Records for this task:
(** X15: from any state and however the method ends: the snapshot and its
    version are changed by [CanvasUpdated] only; the command counter by
    [DoWhenReady] only, on its own or inside [AddPanel]; the canvas by a
    message to [ProcessData] or by its user only; and a message to
    [ProcessData] does not change the name of the next dump. *)
Theorem X15_fields_left_alone (p : Painter) (ev : Event Win Canvas) :
  match ev with
  | CallCanvasUpdated _ _ _ => True
  | _ => fSnapshotVersion (step p ev) = fSnapshotVersion p /\
         fSnapshot (step p ev) = fSnapshot p
  end /\
  match ev with
  | CallDoWhenReady _ _ _ _ | CallAddPanel _ => True
  | _ => fCmdsCnt (step p ev) = fCmdsCnt p
  end /\
  match ev with
  | DataCallBack _ _ | CanvasChanged _ => True
  | _ => fCanvas (step p ev) = fCanvas p
  end /\
  match ev with
  | DataCallBack _ _ => fNextDumpName (step p ev) = fNextDumpName p
  | _ => True
  end.
Proof.
  pose (R1 := fun p q : Painter =>
                fSnapshotVersion q = fSnapshotVersion p /\ fSnapshot q = fSnapshot p).
  pose (R2 := fun p q : Painter => fCmdsCnt q = fCmdsCnt p).
  pose (R3 := fun p q : Painter => fCanvas q = fCanvas p).
  pose (R4 := fun p q : Painter => fNextDumpName q = fNextDumpName p).
  assert (T1 : forall p q r : Painter, R1 p q -> R1 q r -> R1 p r).
  { unfold R1. intros ? ? ? [H1 H2] [H3 H4]. split; congruence. }
  assert (T2 : forall p q r : Painter, R2 p q -> R2 q r -> R2 p r).
  { unfold R2. intros. congruence. }
  assert (T3 : forall p q r : Painter, R3 p q -> R3 q r -> R3 p r).
  { unfold R3. intros. congruence. }
  assert (T4 : forall p q r : Painter, R4 p q -> R4 q r -> R4 p r).
  { unfold R4. intros. congruence. }
  unfold step.
  destruct ev as [ver async callback|name arg async callback|name arg res|where_
                 |win|connid arg|f|can];
    (split; [|split; [|split]]); try exact I.
  - apply (relates_CanvasUpdated R2); auto; unfold R2; intros; reflexivity.
  - apply (relates_CanvasUpdated R3); auto; unfold R3; intros; reflexivity.
  - apply (relates_DoWhenReady R1); auto; unfold R1; intros; split; reflexivity.
  - apply (relates_DoWhenReady R3); auto; unfold R3; intros; reflexivity.
  - apply (relates_DoWhenReady_done R1); auto; unfold R1; intros; split; reflexivity.
  - apply (relates_DoWhenReady_done R2); auto; unfold R2; intros; reflexivity.
  - apply (relates_DoWhenReady_done R3); auto; unfold R3; intros; reflexivity.
  - apply (relates_NewDisplay R1); auto; unfold R1; intros; split; reflexivity.
  - apply (relates_NewDisplay R2); auto; unfold R2; intros; reflexivity.
  - apply (relates_NewDisplay R3); auto; unfold R3; intros; reflexivity.
  - apply (relates_call_AddPanel R1); auto; unfold R1; intros; split; reflexivity.
  - apply (relates_call_AddPanel R3); auto; unfold R3; intros; reflexivity.
  - apply (relates_data_callback R1); auto; unfold R1; intros; split; reflexivity.
  - apply (relates_data_callback R2); auto; unfold R2; intros; reflexivity.
  - apply (relates_data_callback R4); auto; unfold R4; intros; reflexivity.
  - apply (relates_window_activity R1); auto; unfold R1; intros; split; reflexivity.
  - apply (relates_window_activity R2); auto; unfold R2; intros; reflexivity.
  - apply (relates_window_activity R3); auto; unfold R3; intros; reflexivity.
  - apply (relates_canvas_changed R1); auto; unfold R1; intros; split; reflexivity.
  - apply (relates_canvas_changed R2); auto; unfold R2; intros; reflexivity.
Qed.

Required action: Give again, word for word, every line of the listing above from the one with "assert (T1 : forall" to the one with "unfold R4. intros.", both inclusive, and nothing beyond them.

Expected output:
  assert (T1 : forall p q r : Painter, R1 p q -> R1 q r -> R1 p r).
  { unfold R1. intros ? ? ? [H1 H2] [H3 H4]. split; congruence. }
  assert (T2 : forall p q r : Painter, R2 p q -> R2 q r -> R2 p r).
  { unfold R2. intros. congruence. }
  assert (T3 : forall p q r : Painter, R3 p q -> R3 q r -> R3 p r).
  { unfold R3. intros. congruence. }
  assert (T4 : forall p q r : Painter, R4 p q -> R4 q r -> R4 p r).
  { unfold R4. intros. congruence. }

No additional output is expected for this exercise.